Um furacão chamado Marina

Sábado / 30 Ago 2014 / 22h23

Era esperado, mas não uma mudança tão meteórica, como se fosse uma avalanche, para dar nova forma à estrutura da campanha presidencial brasileira. Marina Silva é agora, sem sombra de dúvidas, a franca favorita para se eleger no lugar que Dilma Rousseff imaginava ser dela. O Datafolha apresentou uma nova realidade, na mostra realizada para a Rede Globo e o jornal Folha de S.Paulo. A pesquisa empurra a sucessão para um processo inesperado, impelido pelo destino que tirou Eduardo Campos da vida, na tragédia do jatinho em São Paulo.
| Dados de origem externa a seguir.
(** The walk returns once the fuel exceeds the height left above the
    item. *)
Lemma tree_walk_total (n : nat) (self : item) :
  it_family self = ty ->
  (rank_bound - rank (it_name self) < n)%nat ->
  exists l, tree_walk n a self = Ok l.
Proof.
  revert self. induction n as [|n IH]; intros self Hfam Hn; [lia|].
  rewrite tree_walk_S. apply walk_list_ok. intros c Hc.
  apply children_elem in Hc as [Hc Hp]. rewrite Hfam in Hc.
  apply IH; [now apply (get_items_family a)|].
  pose proof (parents_first c Hc). pose proof (rank_bound_ge c Hc).
  rewrite Hp in *. lia.
Qed.

End Forest.

(** C5 (amended): in a well-formed same-type parent graph [tree_walk]
    returns; its result is the depth-first pre-order list of the
    children (each child, in collection order, followed by its own
    walk); it holds each transitive child of the item within the item's
    own family collection exactly once, and never the item itself.
    (Items of other families that refer to the item are not part of the
    walk.) *)
Theorem tree_walk_preorder (a : api) (self : item) (rank : string -> nat) :
  NoDup (map (fun p : obj => it_name p.2) (get_items a (it_family self))) ->
  (forall c, c ∈ get_items a (it_family self) ->
             (rank (it_parent c.2) < rank (it_name c.2))%nat) ->
  exists fuel0 l,
    (forall fuel, (fuel0 <= fuel)%nat -> tree_walk fuel a self = Ok l)
    /\ (forall fuel, (fuel0 <= fuel)%nat ->
         walk_list (fun c => tree_walk fuel a c.2) (children a self) = Ok l)
    /\ NoDup l
    /\ NoDup (map fst l)
    /\ (forall y, y ∈ l <-> descends a (it_family self) (it_name self) y)
    /\ (forall o, api_objs a !! o = Some self -> o ∉ map fst l).
Proof.
  intros Hnames Hrank.
  set (ty := it_family self) in *.
  set (fuel0 := S (rank_bound a ty rank)).
  destruct (tree_walk_total a ty rank Hrank fuel0 self eq_refl) as [l Hl];
    [unfold fuel0; lia|].
  assert (Hall : forall fuel, (fuel0 <= fuel)%nat ->
                              tree_walk fuel a self = Ok l).
  { intros fuel Hle. now apply (tree_walk_mono_le fuel0). }
  assert (Hmem : forall y, y ∈ l <-> descends a ty (it_name self) y).
  { intros y. apply (tree_walk_descends _ _ _ _ y Hl). }
  assert (Hitems : forall y, y ∈ l -> y ∈ get_items a ty).
  { intros y Hy. apply Hmem in Hy. eapply descends_items; eassumption. }
  assert (Hnd : NoDup l).
  { apply (tree_walk_NoDup a ty rank Hnames Hrank fuel0 self l eq_refl Hl). }
  exists fuel0, l. repeat split; try assumption.
  - intros fuel Hle. rewrite <- tree_walk_S. apply Hall. lia.
  - apply (NoDup_fmap_2_strong fst); [|assumption].
    intros x y Hx Hy. apply (get_items_fst_inj a ty); auto.
  - apply Hmem.
  - apply Hmem.
  - intros o Ho Hin. apply list_elem_of_fmap in Hin as (y & -> & Hy).
    pose proof (Hitems y Hy) as Hyi.
    apply get_items_elem in Hyi as (Hlook & _).
    assert (y.2 = self) by congruence.
    apply Hmem, (descends_rank a ty rank Hrank) in Hy.
    subst self. lia.
Qed.
(** The branch of [updateWeatherUI] taken when there is a message. *)
Definition showMessage (p : Page) (message : jsstring) : Page :=
  let p := match tempElement p with
           | Some _ => set_tempElement noTemperature p
           | None => p
           end in
  match conditionElement p with
  | Some _ => set_conditionElement message p
  | None => p
  end.

(** The first statement of the [try] block: the current conditions are
    updated [if (weatherData.current && weatherData.current.properties)]. *)
Definition updateCurrentConditions (p : Page) (current : Opt CurrentData)
  : Page :=
  match current with
  | Val c =>
      match current_properties c with
      | Val cur => updateCurrent p cur
      | _ => p
      end
  | _ => p
  end.

(** The [try] block of [updateWeatherUI]: whatever it throws is caught and
    logged, and what was written before stays. *)
Definition showWeather (p : Page) (weatherData : WeatherData) : Page :=
  let p1 := updateCurrentConditions p (current weatherData) in
  match updateAlertsUI p1 (alerts weatherData) with
  | None => p1
  | Some p2 =>
      match updateForecastUI p2 (forecast weatherData) with
      | None => p2
      | Some p3 => p3
      end
  end.

(** [updateWeatherUI(weatherData, message, location)]: [weatherData] and
    [message] are [null] ([None]) or given. *)
Definition updateWeatherUI (p : Page) (weatherData : option WeatherData)
  (message : option jsstring) (location : Location) : Page :=
  let p := updateHeader p location in
  match message, weatherData with
  | Some m, _ =>
      if truthy m then showMessage p m
      else match weatherData with
           | Some data => showWeather p data
           | None => p
           end
  | None, Some data => showWeather p data
  | None, None => p
  end.

(** *** Fetching the weather *)

(** What [fetch] gives: a rejection, or a response with its [ok] flag and
    what [json()] would give for its body: [None] when the body is not JSON,
    else the parsed value, which may be [null]. *)
Inductive Fetched (A : Type) : Type :=
| NetworkError
| Response (ok : bool) (body : option (Opt A)).
Arguments NetworkError {A}.
Arguments Response {A} ok body.

(** The weather API as the script sees it: one answer per request. The
    requests built from coordinates are keyed by the coordinates, the others
    by the URL string the script passes to [fetch]. *)
Record Network : Type := {
  fetchPoint : JSNumber -> JSNumber -> Fetched PointData;
  fetchStations : jsstring -> Fetched Stations;
  fetchObservation : jsstring -> Fetched CurrentData;
  fetchForecast : jsstring -> Fetched ForecastData;
  fetchAlerts : JSNumber -> JSNumber -> Fetched AlertsData
}.

(** An awaited promise: [None] when it rejects. *)
Definition await_fetch {A : Type} (r : Fetched A) : option (bool * option (Opt A)) :=
  match r with
  | NetworkError => None
  | Response ok body => Some (ok, body)
  end.

(** [response.json()] *)
Definition json {A : Type} (response : bool * option (Opt A)) : option (Opt A) :=
  snd response.

(** [Promise.all] of three promises: it rejects as soon as one does. *)
Definition Promise_all3 {A B C : Type} (a : option A) (b : option B)
  (c : option C) : option (A * B * C) :=
  x ← a; y ← b; z ← c; Some (x, y, z).

(** Stage 1: the point metadata. [None] when the request fails, the status
    is not ok, the body is not JSON, or it has no [properties]. *)
Definition fetchPointProperties (net : Network) (lat lng : JSNumber)
  : option PointProperties :=
  pointResponse ← await_fetch (fetchPoint net lat lng);
  if negb (fst pointResponse) then None (* throw new Error(...) *)
  else
    pointData ← json pointResponse;
    pd ← deref pointData;
    deref (point_properties pd).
Com um crescimento de 13% da semana passada para esta, coloca a sucessão em absoluto empate técnico já no primeiro turno, entre Marina e Rousseff. A candidata do PSB impressiona ao colocar 10 pontos percentuais à frente da presidente no segundo turno, além de achatar Aécio Neves, empurrando-o para 15%. Provavelmente, retira-o em definitivo da disputa. As intenções de voto caem no colo de Marina Silva, que passa a ser uma espécie de fenômeno eleitoral brasileiro ou, se não for assim, a coloca com comandante da mudança, ou da “nova política”.